Carta para Mariana Stolzer
O Significado da vida - R. Santana

Prezada Mariana:
 
Eu sei quanto é difícil morar e trabalhar na cidade maior do país e uma das maiores do mundo. Se o transporte é metrô, o excesso de gente atrapalha, se o transporte é ônibus, a ida para o trabalho e a volta pra casa, o tempo parece infinito, se é de carro próprio, o congestionamento e o medo de assalto nos semáforos não deixam por menos, enfim, morar e trabalhar na cidade de São Paulo é um enorme sacrifício de vida, por isto, lhe compreendo, quando você me pergunta: “... amigo, a vida vale a pena?” Citando o poeta Fernando Pessoa: “...Tudo vale a pena/ Se a alma não é pequena...”, ou seja, se o seu enfoque é seu doutorado e seu trabalho, todo sacrifício é justificável e sua vida tem razão de ser, conforme os versos do poeta.
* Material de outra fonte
Definition require_org_role (allowed_roles : list string) (org : string) (rq : Request)
    (a : header_args) : M W OrganizationContext :=
  ctx ← require_org_membership org rq a;
  lift (check_role allowed_roles ctx).

Definition ensure_active_membership (mb : option OrganizationMembership) (detail : string) :
    result OrganizationMembership :=
  match mb with
  | None => Raise (http "403" detail)
  | Some m =>
      if negb (is_active m) then Raise (http "403" ("Organization membership is " +:+ status m))
      else Ok m
  end.

Definition ensure_membership_permission (mb : option OrganizationMembership) (resource action : string)
    (detail : option string) : result OrganizationMembership :=
  m ← ensure_active_membership mb "Not a member of this organization";
  if negb (has_permission m resource (Some action))
  then Raise (http "403" (default "" (str_or detail
         (Some ("Missing required permission: " +:+ permission_key resource (Some action))))))
  else Ok m.

Definition _load_member_permissions (rq : Request) (user org : string) : M W (gset string) :=
  cl ← get_organization_client rq;
  cached ← (if redis_client cl
            then try_except
              (data ← redis_get (permissions_key user org);
               match data with
               | Some t => if text_truthy t
                           then j ← lift (json_loads t); s ← lift (string_set j); mret (Some s)
                           else mret None
               | None => mret None
               end)
              (fun _ => mret None)
            else mret None);
  match cached with
  | Some perms => mret perms
  | None =>
      mb ← get_membership cl user org;
      match mb with
      | None => mret ∅
      | Some m =>
          let perms := permissions m in
          _ ← (if redis_client cl && negb (bool_decide (perms = ∅))
               then try_except
                 (redis_setex (permissions_key user org) 60
                    (JsonText (JList (map JStr (py_sorted (elements perms))))))
                 (fun _ => mret tt)
               else mret tt);
          mret perms
      end
  end.

Definition set_permissions (ps : gset string) (c : OrganizationContext) : OrganizationContext := {|
  ctx_user_id := ctx_user_id c; ctx_organization_id := ctx_organization_id c;
  membership := membership c; source := source c; ctx_permissions := Some ps |}.

(** The inner function of [require_permission]. *)
Definition _check_permission (resource action : string) (rq : Request) (ctx : OrganizationContext) :
    M W OrganizationContext :=
  ctx ← match ctx_permissions ctx with
        | Some _ => mret ctx
        | None => ps ← _load_member_permissions rq (ctx_user_id ctx) (ctx_organization_id ctx);
                  mret (set_permissions ps ctx)
        end;
  let required_key := permission_key resource (Some action) in
  if bool_decide (required_key ∈ default ∅ (ctx_permissions ctx)) then mret ctx
  else raise (http "403" ("Missing required permission: " +:+ required_key)).

Definition require_permission (resource action : string) (org : string) (rq : Request)
    (a : header_args) : M W OrganizationContext :=
  ctx ← require_org_membership org rq a;
  _check_permission resource action rq ctx.

Definition require_org_admin (org : string) (rq : Request) (a : header_args) : M W OrganizationContext :=
  require_permission "organization" "edit" org rq a.

Definition check_owner (ctx : OrganizationContext) : result OrganizationContext :=
  if negb (ctx_is_owner ctx) then Raise (http "403" "Organization owner access required") else Ok ctx.

Definition require_org_owner (org : string) (rq : Request) (a : header_args) : M W OrganizationContext :=
  ctx ← require_org_membership org rq a;
  lift (check_owner ctx).

(** The key presented in the [Authorization] or the [X-API-Key] header; the
    empty string after [Bearer] is a key that is not truthy. *)
Definition presented_key (authorization x_api_key : option string) : option string :=
  if str_truthy authorization && startswith "Bearer " (default "" authorization)
  then let s := default "" authorization in Some (String.substring 7 (String.length s - 7) s)
  else if str_truthy x_api_key then x_api_key else None.

Definition require_api_key (rq : Request) (authorization x_api_key : option string) : M W ApiKeyContext :=
  let api_key := presented_key authorization x_api_key in
  if negb (str_truthy api_key)
  then raise (http "401" "API key required. Provide in Authorization header (Bearer <key>) or X-API-Key header.")
  else
    _ ← get_organization_client rq;
    api_ctx ← validate_api_key (default "" api_key);
    match api_ctx with
    | None => raise (http "401" "Invalid or expired API key")
    | Some k => mret k
    end.

(** The inner function of [require_api_key_with_scope]. *)
Definition check_scopes (required_scopes : list string) (k : ApiKeyContext) : result ApiKeyContext :=
  if negb (has_scope required_scopes k)
  then Raise (http "403" ("API key missing required scopes: " +:+ join ", " required_scopes))
  else Ok k.

(** The context of a valid API key: no membership and no permissions. *)
Definition bare_key_context (org : string) : OrganizationContext := {|
  ctx_user_id := "api_key"; ctx_organization_id := org; membership := None; source := "api_key";
  ctx_permissions := None |}.

(** The session part of [require_api_key_or_session]. *)
Definition session_principal (org : string) (rq : Request) (x_user : option string) : M W OrganizationContext :=
  if negb (str_truthy x_user)
  then raise (http "401" "Authentication required. Provide API key or valid session.")
  else member_principal org (default "" x_user) rq.

Definition require_api_key_or_session (org : string) (rq : Request)
    (authorization x_api_key x_user : option string) : M W OrganizationContext :=
  let api_key := presented_key authorization x_api_key in
  if str_truthy api_key
  then
    _ ← get_organization_client rq;
    api_ctx ← validate_api_key (default "" api_key);
    match api_ctx with
    | Some k =>
        if negb (String.eqb (key_organization_id k) org)
        then raise (http "403" "API key does not have access to this organization")
        else mret (bare_key_context (key_organization_id k))
    | None => session_principal org rq x_user
    end
  else session_principal org rq x_user.
End client.

(** ** Cache keys *)

Local Abbreviation colon := ":"%char.

(** The key of a pair without colons is the key of no other pair. *)
Lemma cache_key_inj u o u' o' : free_of colon u -> free_of colon o ->
  _cache_key u o = _cache_key u' o' -> u' = u /\ o' = o.
Proof.
  intros Hu Ho Heq. unfold _cache_key in Heq.
  assert (Hs : forall x y, split_on colon ("org_membership:" +:+ x +:+ ":" +:+ y)
    = "org_membership" :: split_on colon x ++ split_on colon y).
  { intros x y. rewrite <- (split_on_app colon).
    exact (split_on_app colon "org_membership" (x +:+ ":" +:+ y)). }
  apply (f_equal (split_on colon)) in Heq. rewrite !Hs, (split_free _ u), (split_free _ o) in Heq by done.
  injection Heq as Heq. clear Hs. pose proof (split_on_ne colon o') as Hne.
  destruct (split_on colon u') as [|a l] eqn:Eu; [by destruct (split_on_ne colon u')|].
  simpl in Heq. injection Heq as -> Heq. symmetry in Heq. apply app_singleton in Heq as [[-> Eo]|[_ ?]]; [|done].
  split; by apply (split_on_single colon).
Qed.

(** ** What is relied on of the services

    [entries] is the content of Redis with the expiry of each entry, [now] the
    clock, [answers] what the organisation service has answered and when. An
    operation takes at most [latency]. An entry may vanish at any time; an
    operation that fails may have taken effect or not. *)
Class CloudLaws (W : Type) `{RedisClient W, OrganizationServiceStub W} := {
  entries : W -> gmap string (text * Z);
  now : W -> Z;
  answers : W -> list (OrganizationMembership * Z);
  latency : Z;
  get_law k w : match redis_get k w with (r, w') =>
    entries w' ⊆ entries w /\ answers w' = answers w /\ now w <= now w' <= now w + latency /\
    (forall t, r = Ok (Some t) -> exists exp, entries w !! k = Some (t, exp) /\ now w <= exp) end;
  setex_law k ttl t w : match redis_setex k ttl t w with (r, w') =>
    answers w' = answers w /\ now w <= now w' <= now w + latency /\
    (forall k' t' exp, entries w' !! k' = Some (t', exp) ->
       k' = k /\ t' = t /\ exp <= now w' + ttl \/ entries w !! k' = Some (t', exp)) end;
  delete_law k w : match redis_delete k w with (r, w') =>
    entries w' ⊆ entries w /\ answers w' = answers w /\ now w <= now w' <= now w + latency /\
    (r = Ok tt -> entries w' !! k = None) end;
  member_law org user w : match GetMember org user w with (r, w') =>
    entries w' ⊆ entries w /\ now w <= now w' <= now w + latency /\
    match r with
    | Ok resp => answers w' = answers w ++ [(membership_of resp, now w')] /\
                 mr_user_id resp = user /\ mr_organization_id resp = org
    | Raise _ => answers w' = answers w
    end end;
  key_law api_key w : match ValidateApiKey api_key w with (r, w') =>
    entries w' ⊆ entries w /\ answers w' = answers w /\ now w <= now w' end }.

(** Validating the dumped JSON of a membership gives it back. *)
Class MembershipJsonLaws `{MembershipJson} := {
  json_roundtrip m : model_validate_json (model_dump_json m) = Ok m }.

Section cache.
Context {W : Type} `{CloudLaws W, MembershipJson, !MembershipJsonLaws}.
Context (cl : OrganizationClient).

(** Every cached membership was answered by the service for the key's member,
    and expires at most [cache_ttl] and one operation after the answer. *)
Definition sound (w : W) : Prop :=
  forall k t exp m, startswith "org_membership:" k = true -> entries w !! k = Some (t, exp) ->
  model_validate_json t = Ok m ->
  exists at_, (m, at_) ∈ answers w /\ exp <= at_ + latency + cache_ttl cl /\
    _cache_key (user_id m) (organization_id m) = k.

Lemma sound_mono w w' : sound w -> entries w' ⊆ entries w -> answers w ⊆ answers w' -> sound w'.
Proof.
  intros Hs He Ha k t exp m Hk Hl Hv.
  destruct (Hs k t exp m Hk (lookup_weaken _ _ _ _ Hl He) Hv) as (at_ & Hin & ? & ?).
  exists at_. auto.
Qed.

(** What happens between two calls: time passes, entries expire, others store
    under other keys, the service answers others. *)
Definition elapses (w w' : W) : Prop :=
  now w <= now w' /\ answers w ⊆ answers w' /\
  forall k v, startswith "org_membership:" k = true -> entries w' !! k = Some v -> entries w !! k = Some v.

Lemma sound_elapses w w' : sound w -> elapses w w' -> sound w'.
Proof.
  intros Hs (_ & Ha & He) k t exp m Hk Hl Hv.
  destruct (Hs k t exp m Hk (He _ _ Hk Hl) Hv) as (at_ & Hin & ? & ?). exists at_. auto.
Qed.

(** The calls that touch the cache. *)
Inductive call :=
| GetMembership (user org : string)
| Invalidate (user org : string)
| LoadPermissions (user org : string)
| ValidateKey (api_key : string).

Definition request_of : Request := {| org_client := Some cl; headers_get := fun _ => None |}.

Definition run_call (c : call) (w : W) : W :=
  match c with
  | GetMembership u o => snd (get_membership cl u o w)
  | Invalidate u o => snd (invalidate_cache cl u o w)
  | LoadPermissions u o => snd (_load_member_permissions request_of u o w)
  | ValidateKey k => snd (validate_api_key k w)
  end.

(** The states reached from one without cached memberships. *)
Inductive reachable : W -> Prop :=
| reach_start w : (forall k, startswith "org_membership:" k = true -> entries w !! k = None) -> reachable w
| reach_call c w : reachable w -> reachable (run_call c w)
| reach_elapse w w' : reachable w -> elapses w w' -> reachable w'.

Lemma latency_nonneg (w : W) : 0 <= latency.
Proof. pose proof (get_law "" w) as Hg. destruct (redis_get "" w). destruct_and!. lia. Qed.

Lemma get_from_cache_spec u o w : match _get_from_cache cl u o w with (r, w') =>
  entries w' ⊆ entries w /\ answers w' = answers w /\ now w <= now w' <= now w + latency /\
  (forall m, r = Ok (Some m) -> exists t exp, entries w !! _cache_key u o = Some (t, exp) /\
     model_validate_json t = Ok m /\ now w <= exp) end.
Proof.
  pose proof (latency_nonneg w). unfold _get_from_cache. destruct (redis_client cl); simpl.
  2:{ unfold mret, M_ret. split_and!; try done; lia. }
  pose proof (get_law (_cache_key u o) w) as Hg. unfold try_except, mbind, M_bind.
  destruct (redis_get (_cache_key u o) w) as [[data|e] w']; destruct Hg as (He & Ha & Hn & Hd).
  2:{ destruct (catchable e); unfold mret, M_ret; split_and!; naive_solver. }
  unfold lift, mret, M_ret. destruct data as [t|]; [|split_and!; naive_solver].
  destruct (text_truthy t); [|split_and!; naive_solver].
  destruct (model_validate_json t) as [m|e] eqn:Ev; [|destruct (catchable e); split_and!; naive_solver].
  split_and!; [done|done|lia|lia|]. intros m' [= <-].
  destruct (Hd t eq_refl) as (exp & ? & ?). by exists t, exp.
Qed.

Lemma cache_key_prefix u o : startswith "org_membership:" (_cache_key u o) = true.
Proof. apply prefix_app. Qed.

Lemma set_in_cache_spec m w : sound w -> (m, now w) ∈ answers w ->
  match _set_in_cache cl m w with (r, w') =>
    sound w' /\ answers w' = answers w /\ now w <= now w' <= now w + latency end.
Proof.
  intros Hs Hin. pose proof (latency_nonneg w). unfold _set_in_cache.
  destruct (redis_client cl); simpl; [|split_and!; try done; lia].
  pose proof (setex_law (_cache_key (user_id m) (organization_id m)) (cache_ttl cl) (model_dump_json m) w) as Hx.
  unfold try_except. destruct (redis_setex _ _ _ w) as [r w']. destruct Hx as (Ha & Hn & He).
  assert (sound w').
  { intros k t exp m' Hk Hl Hv. rewrite Ha. destruct (He k t exp Hl) as [(-> & -> & Hexp)|Hold].
    - rewrite json_roundtrip in Hv. simplify_eq. exists (now w). split_and!; [done|lia|done].
    - by apply (Hs k t exp m'). }
  destruct r as [|e]; [naive_solver|]. destruct (catchable e); naive_solver.
Qed.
Não sei se a vida em si vale a pena, pois ainda não sei lhe responder: “quem sou eu”, “de onde vim”, “para aonde vou”, só sei minha amiga, que existo, “cogito, ergo sum”, porém, desconheço a finalidade de minha existência. Se tivesse a fé de Santo Estevão, a minha vida teria significado, mas a minha fé é igual à de São Tomé e a minha dúvida é avassaladora: não sei se Jesus Cristo foi enviado por Deus, ou, um grande profeta, um ser intelectualmente superior, mas não uma divindade! Se fosse espírita, tê-lo-ia como um espírito de luz superior, embora a reencarnação prevalecesse à ressurreição. Não pense minha amiga Mariana que essa dúvida não me perturba, perturba muito, a ponto de deixar minha vida sem sentido e viver por viver.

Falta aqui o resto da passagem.